In 1343, a Moroccan named Ibn Batuta settled in the Maldives and recorded the active trade between Maldivians and merchants from China, Arabia and India. Dried fish was one of the many products loaded into the cargo holds of these passing ships including traditional dhoni boats that resemble Arab dhows. Tortoise shells, coconuts and cowries, as well as coir rope, were other sought-after island commodities. Cowry shells, once an international currency, were particularly valuable. And, from the 2nd century AD on, Arab traders actually referred to the Maldives as the “Money Isles.” Today, the Rufiyaa is the official currency
Though rooted in Sanskrit, the Elu-based Dhivehi language spoken by Maldivians today evolved from Hindustani and Arabic influences and is related to the Sinhala language of Sri Lanka. Even the word “atoll” is derived from this unique language. You’ll hear, “Suvaasthi” (welcome) and “Skukuriyyaa” (thank you) as you chat up the locals.
Faith, The Changing Face of Faith
The Maldives, indeed, were ideally located along the heavily traveled shipping lanes that stretch between China and Malacca. And many travelers who came ashore in search of fresh water and provisions also sought to convert the islanders to Islam. They, in fact, succeeded so well in this mission that Islam replaced the then-established religion of Buddhism.
Sultans and Sultanas ruled the Maldives for centuries. One Sultan, Mohamed Thakurufaan the Great, is still revered today for he and his two brothers successfully drove out the Catholic Portuguese who held power over the islands for a brief disruptive and unruly period during the 1500s. His brevity is still extolled in story and song.
The tenets of Islam are so firmly ingrained in the islands’ social structure today that devout Maldivians dress modestly, avoid alcohol and pork, fast during Ramadan, and pray five times every day. Most islanders are Sunni Muslims.
A Look About
Today’s forecast (and everyday) for the Maldives’ air and sea temperatures, yawn, is 80 to 85 degrees give or take. It’s ideal for the 400,000 people of this, Asia’s tiniest nation -- the whole thing covers 90,000 square kilometers making it 99.9% water. It’s also the world’s lowest country with an average elevation of 4’ 11” above sea level. The highest point is only 7’ 7” high making the Maldives the country with the lowest high point.

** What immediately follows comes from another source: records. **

(* ===== verification/FatChain.v ===== *)
(** * Cluster chains (kernel/src/fat32.rs, the read-only half of the volume)

    A read-only operation on a lawful device is a function of the device's
    contents, up to the faults the device reports: [computes w m r].  The links
    of the allocation table, the chains they form and the cycle guard are
    characterised by that function: [validate_cluster_chain] accepts exactly
    the finite chains. *)
From stdpp Require Import list.
From S2P Require Import Prelude Block Fat.

(** ** The geometry [mount] accepts *)

Definition info_sector_ok (v : Volume) (o : option Z) : Prop :=
  match o with Some lba => 0 < lba < first_fat_sector v | None => True end.

Record geometry (v : Volume) : Prop := {
  geo_spc : 0 < sectors_per_cluster v ≤ 128;
  geo_fat : 0 < first_fat_sector v;
  geo_fats : fat_count v = 1 ∨ fat_count v = 2;
  geo_size : 0 < fat_size v;
  geo_data : first_data_sector v = first_fat_sector v + fat_count v * fat_size v;
  geo_clusters : 0 ≤ cluster_count v;
  geo_total : first_data_sector v + cluster_count v * sectors_per_cluster v ≤ total_sectors v;
  geo_width : total_sectors v < 2 ^ 32;
  geo_root : is_allocatable_cluster v (root_cluster v) = true;
  geo_info : info_sector_ok v (fs_info_sector v);
  geo_backup : info_sector_ok v (backup_fs_info_sector v) }.

Lemma byte_at_bound l i : 0 ≤ byte_at l i < 256.
Proof. apply byte_z_bound. Qed.

Lemma le_slice_bound l off n : 0 ≤ from_le_bytes (slice l off n) < 256 ^ Z.of_nat n.
Proof.
  pose proof (from_le_bytes_bound (slice l off n)) as [H1 H2]. split; [done|].
  eapply Z.lt_le_trans; [exact H2|]. apply Z.pow_le_mono_r; [lia|].
  unfold slice. rewrite length_take. lia.
Qed.
Lemma fat_u16_bound l off : 0 ≤ read_u16 l off < 2 ^ 16.
Proof. exact (le_slice_bound l off 2). Qed.
Lemma fat_u32_bound l off : 0 ≤ read_u32 l off < 2 ^ 32.
Proof. exact (le_slice_bound l off 4). Qed.

Lemma allocatable_spec v c :
  is_allocatable_cluster v c = true ↔ 2 ≤ c < Z.min (cluster_count v + 2) (2 ^ 32 - 1).
Proof. unfold is_allocatable_cluster, saturating_add. rewrite andb_true_iff, Z.leb_le, Z.ltb_lt. done. Qed.

Lemma cluster_lba_spec v c : geometry v →
  cluster_lba v c = if is_allocatable_cluster v c
                    then Ok (first_data_sector v + (c - 2) * sectors_per_cluster v) else Err CorruptChain.
Proof.
  intros G. unfold cluster_lba. destruct (is_allocatable_cluster v c) eqn:Ha.
  - apply allocatable_spec in Ha as Hb. unfold saturating_add.
    rewrite (proj2 (Z.ltb_ge _ _)), (proj2 (Z.leb_gt _ _)) by lia. simpl.
    destruct G. assert ((c - 2) * sectors_per_cluster v ≤ cluster_count v * sectors_per_cluster v) by nia.
    rewrite (proj2 (checked_add_Some _ _ _ _)) by (split; [reflexivity|lia]). done.
  - unfold is_allocatable_cluster in Ha. apply andb_false_iff in Ha as [->%Z.leb_gt%Z.ltb_lt|Ha]; [done|].
    rewrite (proj2 (Z.leb_le _ _)) by lia. by rewrite orb_true_r.
Qed.

(** Every sector of an allocatable cluster lies in the data region. *)
Lemma cluster_inside v c lba : geometry v → cluster_lba v c = Ok lba →
  first_data_sector v ≤ lba ∧ lba + sectors_per_cluster v ≤ total_sectors v.
Proof.
  intros G Hl. rewrite cluster_lba_spec in Hl by done.
  destruct (is_allocatable_cluster v c) eqn:Ha; [|done]. injection Hl as <-.
  apply allocatable_spec in Ha. destruct G. nia.
Qed.

Lemma cluster_lba_range v c : geometry v → (∃ lba, cluster_lba v c = Ok lba) ↔ is_allocatable_cluster v c = true.
Proof. intros G. rewrite cluster_lba_spec by done. destruct (is_allocatable_cluster v c); naive_solver. Qed.

Lemma ok_or_no_panic {A} (e : FError) (o : option A) : ok_or e o ≠ Panic.
Proof. by destruct o. Qed.

(** ** Computations that only read *)

Section view.
Context {D : Type} `{BlockDeviceLaws D}.
Context (w : Z → list byte) (n : Z).
#[local] Set Default Proof Using "All".
Abbreviation Io := (M D FError).

(** The device has [n] sectors whose contents are [w]. *)
Definition shows (d : D) : Prop := dev_ok d ∧ sector_count d = n ∧ ∀ l, dev_view d l = w l.

(** On such a device [m] leaves the contents alone, and has the outcome [r]
    unless the device fails. *)
Definition computes {A} (m : Io A) (r : res FError A) : Prop := ∀ d, shows d →
  ∃ d', shows d' ∧ (m d = (r, d') ∨ ∃ b, m d = (Err (FBlock b), d')).

Lemma computes_lift {A} (r : res FError A) : computes (lift r) r.
Proof. intros d Hd. exists d. by split; [|left]. Qed.
Lemma computes_ret {A} (a : A) : computes (mret a) (Ok a).
Proof. apply (computes_lift (Ok a)). Qed.
Lemma computes_fail {A} e : computes (A:=A) (fail e) (Err e).
Proof. apply (computes_lift (Err e)). Qed.

Lemma computes_bind {A B} (m : Io A) (f : A → Io B) r1 (g : A → res FError B) :
  computes m r1 → (∀ a, r1 = Ok a → computes (f a) (g a)) → computes (m ≫= f) (r1 ≫= g).
Proof.
  intros Hm Hf d Hd. destruct (Hm d Hd) as (d1 & Hd1 & [E|[b E]]); rewrite (bind_run _ _ _ _ _ E).
  - destruct r1; simpl; [by apply Hf|eauto|eauto].
  - eauto.
Qed.
Lemma computes_ok {A B} (m : Io A) (f : A → Io B) a r :
  computes m (Ok a) → computes (f a) r → computes (m ≫= f) r.
Proof. intros Hm Hf. apply (computes_bind m f (Ok a) (λ _, r) Hm). by intros ? [= <-]. Qed.
Lemma computes_err {A B} (m : Io A) (f : A → Io B) e : computes m (Err e) → computes (m ≫= f) (Err e).
Proof. intros Hm. by apply (computes_bind m f (Err e) (λ _, Err e) Hm). Qed.

Lemma computes_guard {B} (b : bool) e (f : unit → Io B) r :
  (b = true → computes (f tt) r) → (b = false → r = Err e) → computes (guard_ok b e ≫= f) r.
Proof.
  destruct b; intros Ht Hf.
  - exact (computes_ok _ _ tt r (computes_ret tt) (Ht eq_refl)).
  - rewrite Hf by done. apply computes_err, computes_fail.
Qed.
(** ** Paths *)

Lemma create_file_safe dir name data : safe_vol (create_file_in_directory v dir name data) any.
Proof.
  unfold create_file_in_directory. cbv zeta. eapply safe_seq; [apply safe_ok_or|]. intros short _.
  eapply safe_seq; [apply safe_guard|]. intros _ _.
  eapply safe_seq; [apply find_slot_safe|]. intros slot Hs.
  eapply safe_seq with (Q := any).
  { destruct (existing slot); [|by apply safe_ret]. eapply safe_seq; [apply safe_guard|]. intros _ _.
    eapply safe_seq with (Q := any); [apply (each_or v G _); intros _; [by apply validate_safe|by apply safe_ret]|].
    intros _ _. by apply safe_ret. }
  intros old _. eapply safe_seq; [eapply safe_or_cleanup; [by apply allocate_file_chain_safe|apply rollback_slot_safe]|].
  intros first _. eapply safe_seq.
  { eapply safe_or_cleanup; [by apply write_file_data_chain_safe|].
    eapply safe_seq; [by apply free_if_safe|]. intros _ _. apply rollback_slot_safe. }
  intros _ _. eapply safe_seq.
  { eapply safe_or_cleanup; [by apply edit_safe|].
    eapply safe_seq; [by apply free_if_safe|]. intros _ _. apply rollback_slot_safe. }
  intros _ _. destruct old; [|by apply safe_ret].
  apply (each_or v G _); intros _; [by apply free_cluster_chain_safe|by apply safe_ret].
Qed.

Lemma create_dir_safe parent name : safe_vol (create_directory_in v parent name) any.
Proof.
  unfold create_directory_in. cbv zeta. eapply safe_seq; [apply safe_ok_or|]. intros short _.
  eapply safe_seq; [apply find_slot_safe|]. intros slot Hs. destruct (existing slot).
  { apply (each_or v G _); intros _; [by apply safe_ret|apply safe_fail]. }
  eapply safe_seq; [eapply safe_or_cleanup; [by apply allocate_cluster_safe|apply rollback_slot_safe]|]. intros c _.
  assert (safe_vol (_ ← ignored (free_cluster_chain v c); rollback_reserved_slot v slot) any) as Hundo.
  { eapply safe_seq; [by eapply safe_ignored, free_cluster_chain_safe|]. intros _ _. apply rollback_slot_safe. }
  eapply safe_seq; [eapply safe_or_cleanup; [by apply zero_cluster_safe|exact Hundo]|]. intros _ _.
  eapply safe_seq; [eapply safe_or_cleanup; [by apply safe_cluster_lba|exact Hundo]|]. intros base Hb%(checked_base v G).
  eapply safe_seq; [eapply safe_or_cleanup; [by apply safe_write|exact Hundo]|]. intros _ _.
  eapply safe_seq; [eapply safe_or_cleanup; [by apply edit_safe|exact Hundo]|]. intros _ _. by apply safe_ret.
Qed.

Lemma mkdir_parts_safe l c : safe_vol (mkdir_parts v l c) any.
Proof.
  revert c. induction l as [|p l IH]; intros c; cbn [mkdir_parts]; [by apply safe_ret|].
  apply (each_or v G _); intros _; [apply IH|]. eapply safe_seq; [apply safe_guard|]. intros _ _.
  eapply safe_seq; [apply safe_ok_or|]. intros short _. eapply safe_seq with (Q := any); [|intros; apply IH].
  apply safe_on_error; [|apply create_dir_safe]. eapply safe_seq; [apply (find_in_directory_safe v G _)|]. intros e _.
  eapply safe_seq; [apply safe_guard|]. intros _ _. by apply safe_ret.
Qed.

Lemma mkdir_path_safe path : safe_vol (mkdir_path v path) any.
Proof. unfold mkdir_path. cbv zeta. apply (each_or v G _); intros _; [by apply safe_ret|apply mkdir_parts_safe]. Qed.
(** All the copies: each gets the new entry, no other word and no sector
    outside the table changes. *)
Lemma for_copies_runs c value fats d u d' : dev_ok d → total_sectors v ≤ sector_count d →
  is_allocatable_cluster v c = true → (∀ f, f ∈ fats → 0 ≤ f < fat_count v) → NoDup fats →
  runs (for_each fats (write_fat_copy v c value)) d u d' →
  dev_ok d' ∧ sector_count d' = sector_count d ∧
  (∀ fat c', 0 ≤ fat < fat_count v → is_allocatable_cluster v c' = true →
     fat_word v (dev_view d') fat c' =
       if decide (fat ∈ fats ∧ c' = c) then merge (fat_word v (dev_view d) fat c) value else fat_word v (dev_view d) fat c') ∧
  ∀ l, ¬ (first_fat_sector v ≤ l < first_data_sector v) → dev_view d' l = dev_view d l.
Proof.
  intros Hok Hn Ha. revert d Hok Hn. induction fats as [|f fats IH]; intros d Hok Hn Hin Hnd Hr; cbn [for_each] in Hr.
  { apply runs_lift in Hr as [_ ->]. split_and!; [done|done| |done]. intros fat c' _ _.
    rewrite decide_False; [done|]. by intros [?%not_elem_of_nil _]. }
  apply runs_bind in Hr as (? & d1 & Hr1 & Hr). apply NoDup_cons in Hnd as [Hnf Hnd].
  assert (0 ≤ f < fat_count v) as Hf by (apply Hin; left).
  apply write_fat_copy_runs in Hr1 as (Hok1 & Hc1 & Hv1); [|done..].
  destruct (IH d1) as (Hok' & Hc' & Hw' & Hv'); [done|lia|intros; apply Hin; by right|done|done|].
  pose proof (fat_sector_bounds v G T f c Hf Ha) as Hb.
  split_and!; [done|congruence| |].
  - intros fat c' Hfat Hc''. rewrite Hw' by done.
    assert (length (dev_view d (fat_sector v f c)) = SECTOR_SIZE) as Hlen.
    { apply dev_view_length; [done|]. destruct G. nia. }
    assert (fat_off c + 4 ≤ length (dev_view d (fat_sector v f c)))%nat as Hfit.
    { rewrite Hlen. pose proof (fat_off_fits c). pose proof SECTOR_SIZE_eq. lia. }
    assert (∀ fat' y, 0 ≤ fat' → is_allocatable_cluster v y = true → (f, c) ≠ (fat', y) →
      fat_word v (dev_view d1) fat' y = fat_word v (dev_view d) fat' y) as Hother.
    { intros fat' y Hp Hy Hne. unfold fat_word. rewrite Hv1. case_decide as E; [|done].
      destruct (fat_separate v G T f c fat' y) as [?|?]; [lia|done..| |]; [by rewrite E in *|].
      rewrite E. apply read_write_u32_disjoint; [done|]. lia. }
    destruct (decide (fat = f)) as [->|Hff].
    + rewrite (decide_False (P := f ∈ fats ∧ c' = c)) by tauto.
      destruct (decide (c' = c)) as [->|Hcc].
      * rewrite decide_True by (split; [left|done]). unfold fat_word at 1. rewrite Hv1, decide_True by done.
        apply read_write_u32; [done|]. apply merge_width, fat_word_width.
      * rewrite decide_False by tauto. apply Hother; [lia|done|congruence].
    + assert (fat_word v (dev_view d1) fat c = fat_word v (dev_view d) fat c) as ->
        by (apply Hother; [lia|done|congruence]).
      rewrite (Hother fat c') by (lia || done || congruence).
      destruct (decide (fat ∈ fats ∧ c' = c)) as [[? ->]|Hn1].
      * by rewrite decide_True by (split; [by right|done]).
      * rewrite decide_False; [done|]. intros [[?|?]%elem_of_cons ?]; [done|tauto].
  - intros l Hl. rewrite Hv', Hv1 by done. by rewrite decide_False by (intros ->; lia).
Qed.

Lemma fat_copies_nodup : NoDup (fat_copies v).
Proof. unfold fat_copies. apply NoDup_fmap_2; [intros ? ?; lia|apply NoDup_seq]. Qed.

Lemma write_fat_entry_runs c value d u d' : dev_ok d → total_sectors v ≤ sector_count d →
  runs (write_fat_entry v c value) d u d' →
  is_allocatable_cluster v c = true ∧ dev_ok d' ∧ sector_count d' = sector_count d ∧
  (∀ fat c', 0 ≤ fat < fat_count v → is_allocatable_cluster v c' = true →
     fat_word v (dev_view d') fat c' =
       if decide (c' = c) then merge (fat_word v (dev_view d) fat c) value else fat_word v (dev_view d) fat c') ∧
  ∀ l, ¬ (first_fat_sector v ≤ l < first_data_sector v) → dev_view d' l = dev_view d l.
Proof.
  intros Hok Hn Hr. unfold write_fat_entry in Hr.
  apply runs_bind in Hr as (lba & ? & [Ha ->]%runs_lift & Hr).
  assert (is_allocatable_cluster v c = true) as Hc by (apply cluster_lba_range; eauto).
  apply for_copies_runs in Hr as (? & ? & Hw & ?); [|done|done|done|by intros ? ?%fat_copies_elem|apply fat_copies_nodup].
  split_and!; [done..| |done]. intros fat c' Hf Hc'. rewrite Hw by done.
  assert (fat ∈ fat_copies v) by by apply fat_copies_elem. by repeat case_decide; try tauto.
Qed.

(** ** Allocating and freeing *)

(** [d'] is lawful, as large as [d], and its table is [d]'s with [m] written. *)
Definition retabled (m : gmap Z Z) d d' : Prop :=
  dev_ok d' ∧ sector_count d' = sector_count d ∧ updates v (dev_view d) (dev_view d') m.

Lemma retabled_trans m1 m2 d1 d2 d3 : retabled m1 d1 d2 → retabled m2 d2 d3 → retabled (m2 ∪ m1) d1 d3.
Proof. intros (_ & ? & ?) (? & ? & ?). split_and!; [done|congruence|by eapply updates_trans]. Qed.

Lemma unchanged_retabled d d' : dev_ok d' → sector_count d' = sector_count d →
  (∀ l, first_fat_sector v ≤ l → dev_view d' l = dev_view d l) → retabled ∅ d d'.
Proof. intros. split_and!; [done..|]. by apply updates_refl. Qed.

Lemma safe_info_retabled {A} (m : Io A) d r d' : dev_ok d → safe (info_sector v) (ignored m) (λ _, True) →
  runs (ignored m) d r d' → retabled ∅ d d'.
Proof.
  intros Hok Hs Hr. destruct (Hs d Hok) as ((? & ? & Hv) & _). rewrite Hr in *.
  apply unchanged_retabled; [done..|]. intros l Hl. apply Hv. intros Hi%info_sector_pos; [lia|done].
Qed.

Lemma write_entry_retabled c value d u d' : dev_ok d → total_sectors v ≤ sector_count d →
  runs (write_fat_entry v c value) d u d' →
  is_allocatable_cluster v c = true ∧ retabled {[c := Z.land value FAT32_ENTRY_MASK]} d d'.
Proof.
  intros Hok Hn Hr%write_fat_entry_runs; [|done..]. destruct Hr as (Ha & ? & ? & Hw & Hv).
  split; [done|]. split_and!; [done..|]. split.
  - intros c' Hc'. unfold entry. rewrite Hw by (done || destruct G; lia).
    case_decide as E; [subst; rewrite lookup_singleton_eq; apply merge_land|].
    by rewrite lookup_singleton_ne by congruence.
  - intros l Hl. apply Hv. lia.
Qed.

Lemma allocate_loop_runs k c d a d' : dev_ok d → total_sectors v ≤ sector_count d →
  runs (allocate_loop v k c) d a d' →
  is_allocatable_cluster v a = true ∧ entry v (dev_view d) a = 0 ∧ retabled {[a := FAT32_END_MIN]} d d'.
Proof.
  revert c d. induction k as [|k IH]; intros c d Hok Hn Hr; [done|]. cbn [allocate_loop] in Hr.
  apply runs_bind in Hr as (e & d1 & Hr1 & Hr).
  apply (computes_runs _ (entry_value v (dev_view d) c)) in Hr1 as (He & Hok1 & Hc1 & Hv1);
    [|done|by apply read_fat_entry_computes].
  assert (is_allocatable_cluster v c = true) as Ha.
  { unfold entry_value in He. rewrite cluster_lba_spec in He by done. by destruct (is_allocatable_cluster v c). }
  rewrite entry_value_spec in He by done. injection He as He.
  assert (retabled ∅ d d1) as H01 by by apply unchanged_retabled.
  destruct (Z.eqb_spec e 0) as [->|].
  - apply runs_bind in Hr as (? & d2 & Hr2 & Hr). apply write_entry_retabled in Hr2 as [_ H12]; [|done|lia].
    apply runs_bind in Hr as (? & d3 & Hr3 & Hr). injection Hr as <- <-.
    destruct H12 as (Hok2 & Hc2 & Hu2) eqn:E. clear E.
    apply safe_info_retabled in Hr3; [|done|eapply safe_ignored, update_after_alloc_safe; done].
    split_and!; [done|done|].
    pose proof (retabled_trans _ _ _ _ _ (retabled_trans _ _ _ _ _ H01 (conj Hok2 (conj Hc2 Hu2))) Hr3) as Hf.
    by rewrite (left_id_L ∅ (∪)), (right_id_L ∅ (∪)) in Hf.
  - apply IH in Hr as (Haa & Hea & Ht); [|done|lia]. split_and!; [done| |].
    + rewrite <-Hea. unfold entry, fat_word. by rewrite Hv1.
    + pose proof (retabled_trans _ _ _ _ _ H01 Ht) as Hf. by rewrite (right_id_L ∅ (∪)) in Hf.
Qed.
(** An allocation returns a cluster that was free and marks it as the end of a
    chain, changing no other entry and no data sector; it reports a full volume
    only when every cluster is in use. *)
Theorem allocate_cluster_exact {D} `{BlockDeviceLaws D} v (d : D) r d' :
  geometry v → table_ok v → dev_ok d → total_sectors v ≤ sector_count d → allocate_cluster v d = (r, d') →
  r ≠ Panic ∧
  (∀ c, r = Ok c → is_allocatable_cluster v c = true ∧ entry v (dev_view d) c = 0 ∧
     updates v (dev_view d) (dev_view d') {[c := FAT32_END_MIN]}) ∧
  (r = Err NoSpace → ∀ c, is_allocatable_cluster v c = true → entry v (dev_view d) c ≠ 0).
Proof.
  intros G T Hok Hn Hr. split_and!.
  - pose proof (allocate_cluster_safe v G d Hok) as (_ & Hp & _). by rewrite Hr in Hp.
  - intros c ->. apply (allocate_cluster_runs v G T) in Hr as (? & ? & _ & _ & ?); [|done..]. by split_and!.
  - intros ->. by eapply allocate_cluster_nospace.
Qed.

Lemma allocate_cluster_exact_witness :
  ∃ d', allocate_cluster test_volume mutable_new = (Ok 3, d') ∧ entry test_volume (dev_view d') 3 = FAT32_END_MIN.
Proof.
  destruct (allocate_cluster test_volume mutable_new) as [r d'] eqn:E. exists d'.
  assert (r = Ok 3) as -> by by (apply (f_equal fst) in E; vm_compute in E; simplify_eq).
  split; [done|].
  destruct (allocate_cluster_exact test_volume mutable_new (Ok 3) d' test_geometry test_table_ok mutable_new_ok test_size E)
    as (_ & Ha & _). destruct (Ha 3 eq_refl) as (_ & _ & Hu & _).
  rewrite (Hu 3 ltac:(by vm_compute)). by rewrite lookup_singleton_eq.
Defined.

(** Freeing a chain frees exactly its clusters: their entries become zero,
    every other entry and every data sector stays, and each chain that shares
    no cluster with it is still there. *)
Theorem free_cluster_chain_exact {D} `{BlockDeviceLaws D} v start (d : D) u d' :
  geometry v → table_ok v → dev_ok d → total_sectors v ≤ sector_count d → 2 ≤ start →
  free_cluster_chain v start d = (Ok u, d') →
  ∃ l, chain v (dev_view d) start l ∧
    (∀ c, is_allocatable_cluster v c = true →
       entry v (dev_view d') c = if decide (c ∈ l) then 0 else entry v (dev_view d) c) ∧
    (∀ x, first_data_sector v ≤ x → dev_view d' x = dev_view d x) ∧
    ∀ c l', chain v (dev_view d) c l' → l ## l' → chain v (dev_view d') c l'.
Proof.
  intros G T Hok Hn Hs Hr. apply (free_cluster_chain_runs v G T) in Hr as (l & Hl & _ & _ & Hu); [|done..].
  exists l. split_and!; [done| |apply Hu|].
  - intros c Ha. destruct Hu as [Hu _]. rewrite Hu by done. unfold freed_entries. rewrite lookup_gset_to_gmap.
    case_decide as Hc; [rewrite option_guard_True by by rewrite elem_of_list_to_set|
                        rewrite option_guard_False by by rewrite elem_of_list_to_set]; done.
  - intros c l' Hl' Hdis. eapply (updates_chain v G T); [exact Hu| |done]. intros x Hx.
    apply freed_lookup; [done..|]. intros Hx'. by apply (Hdis x).
Qed.

Lemma free_cluster_chain_exact_witness :
  ∃ d', free_cluster_chain test_volume 2 mutable_new = (Ok tt, d') ∧ entry test_volume (dev_view d') 2 = 0.
Proof.
  destruct (free_cluster_chain test_volume 2 mutable_new) as [r d'] eqn:E. exists d'.
  assert (r = Ok tt) as -> by by (apply (f_equal fst) in E; vm_compute in E; simplify_eq).
  split; [done|].
  destruct (free_cluster_chain_exact test_volume 2 mutable_new tt d' test_geometry test_table_ok mutable_new_ok test_size
    ltac:(lia) E) as (l & Hl & He & _).
  rewrite (He 2 ltac:(by vm_compute)). rewrite decide_True; [done|].
  rewrite (chain_unique _ _ _ _ _ Hl test_root_chain). left.
Defined.


Definition test_data : list byte := replicate 600 b_A ++ bytes "tail".




(** ** Every call of the file system *)

Inductive FatCall :=
| CallResolve (path : list byte) | CallList (dir : Z) (capacity : nat) | CallRead (e : DirectoryEntry) (offset : Z) (buffer : list byte)
| CallCheck | CallSpace | CallCreate (path data : list byte) | CallCreateRoot (name data : list byte)
| CallMkdir (path : list byte) | CallDelete (path : list byte) | CallRename (old new : list byte).
Lemma advance_cursor_spec n s live : frames_inv s live → reclaimed_count s = 0%nat →
  n = (range_count s - current_range s)%nat →
  ∃ o s', advance_cursor n s = (Ok o, s') ∧ allocation_ok live o s'.
Proof.
  revert s. induction n as [|n IH]; intros s Hi Hrc Hn; cbn [advance_cursor].
  { exists None, s. split; [done|]. pose proof Hi as []. split; [done|].
    rewrite Hrc, app_nil_r in inv_frames0. rewrite inv_frames0, inv_total0. apply all_passed_total; [done|].
    intros i r Hr. apply (inv_before0 i); [|done]. pose proof (lookup_lt_Some _ _ _ Hr) as Hlt.
    rewrite length_take in Hlt. lia. }
  pose proof Hi as []. assert (current_range s < range_count s)%nat as Hcur by lia.
  destruct (ranges s !! current_range s) as [r|] eqn:Er.
  2: { apply lookup_ge_None in Er. lia. }
  assert (take (range_count s) (ranges s) !! current_range s = Some r) as Ert by by rewrite lookup_take_lt.
  pose proof (Forall_lookup_1 _ _ _ _ inv_wf0 Ert) as Hw. pose proof Hw as (W1 & W2 & W3 & W4 & W5 & W6).
  destruct (Z.ltb_spec (next r) (end_ r)) as [Hlt|Hge].
  - set (r' := mkRange (start r) (next r + FRAME_SIZE) (end_ r)).
    assert (next r + FRAME_SIZE ≤ end_ r) as Hfit.
    { destruct (aligned_diff (next r) (end_ r)) as [k Hk]; [done|done|lia|].
      assert (k ≠ 0%nat) by (intros ->; lia). unfold FRAME_SIZE in *. lia. }
    assert (range_wf r') as Hw'.
    { unfold range_wf, r'; cbn [start next end_]. split_and!; try done; [|unfold FRAME_SIZE in *; lia].
      unfold FRAME_SIZE in *. rewrite Z.add_mod, W3 by lia. done. }
    rewrite phys_frame_law by (done || lia).
    eexists (Some (next r)), _. split; [reflexivity|]. unfold allocation_ok.
    assert (frames_inv (mkAllocator (<[current_range s := r']> (ranges s)) (range_count s) (current_range s)
      (total_frames s) (allocated_frames s + 1) (reclaimed_frames s) (reclaimed_count s) (initialized s)) (next r :: live)) as Hi'.
    { assert (take (range_count s) (<[current_range s := r']> (ranges s)) = <[current_range s := r']> (take (range_count s) (ranges s)))
        as Htake by by rewrite take_insert_lt.
      split; cbn [ranges range_count reclaimed_frames reclaimed_count current_range allocated_frames total_frames];
        rewrite ?Htake, ?length_insert; try done.
      - by apply Forall_insert.
      - exact (all_apart_advance _ _ _ _ Ert inv_apart0).
      - intros i r1 Hir Hr1. rewrite list_lookup_insert_ne in Hr1 by lia. by apply (inv_before0 i).
      - simpl. rewrite inv_frames0. symmetry. exact (issued_advance _ _ _ Ert Hw).
      - rewrite inv_allocated0. simpl. lia.
      - rewrite inv_total0. clear -Ert. revert Ert. generalize (current_range s) as i.
        induction (take (range_count s) (ranges s)) as [|r0 rs IH]; intros [|i] Hi; simplify_eq/=; [done|].
        by rewrite (IH i Hi). }
    split_and!; [| |exact Hi'].
    + pose proof (frames_nodup _ _ Hi') as Hnd. simpl in Hnd. apply NoDup_cons in Hnd as [Hni _].
      intros Hin. apply Hni. apply elem_of_app. by left.
    + eapply live_usable; [exact Hi'|left].
  - destruct (IH _ (frames_inv_advance s live Hi Hcur ltac:(intros r1 Hr1; rewrite Ert in Hr1; injection Hr1 as <-; lia)))
      as (o & s' & Ha & Hok); [done|cbn; lia|].
    exists o, s'. split; [exact Ha|]. destruct o; exact Hok.
Qed.

Lemma advance_cursor_initialized n s o s' : initialized s = true → advance_cursor n s = (Ok o, s') → initialized s' = true.
Proof.
  revert s. induction n as [|n IH]; intros s Hinit Ha; cbn [advance_cursor] in Ha; [by simplify_eq|].
  destruct (ranges s !! current_range s); [|done]. case_match; [by simplify_eq|]. by apply IH in Ha.
Qed.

Male, the nation’s capital, is home to 100,000* inhabitants though it measures a mere square mile. Its bustling waterfront is alive with fishing boats and ferries. Impressive mosques, with their tall minarets, stand in silent contrast to the jangling din of these produce traders. Properly attired visitors are usually welcome to the mosques if it is not the hour of prayer. Huskuru Miskiiy, the Friday Mosque, dates back to the 17th century. Built in 1656 by Sultan Ibrahim Ishkandhar, it was Male’s main mosque for 400 years. The Grand Friday Mosque holds 5,000 worshippers and is topped with a gold dome. Within the walls of part of the former Sultan’s Palace is the National Museum. Here, artifacts and exhibits speak of the bygone days of royalty.
Little kids in crisp school uniforms and long dark braids amble off to school down city streets that were once only crushed coral. The literacy rate here is an impressive 97%. Older women wearing traditional feyli skirts or dresses called libas stroll to the main marketplace for staples such as breadfruit, cassava, sorghum, bajara, ridge-gourds, brinjals, mangoes, sapodillas and jujubes as well as curries.
Despite the lure of Malé’s sights and sounds, the real magic is in the shallow, fish-filled, ice blue water surrounding neighboring islands. Knee-deep seas stretch hundreds of yards out from powdery white-sand beaches. And the parade of passing tropical fish is enough to make any aquarium enthusiast wild with glee. You’ll see.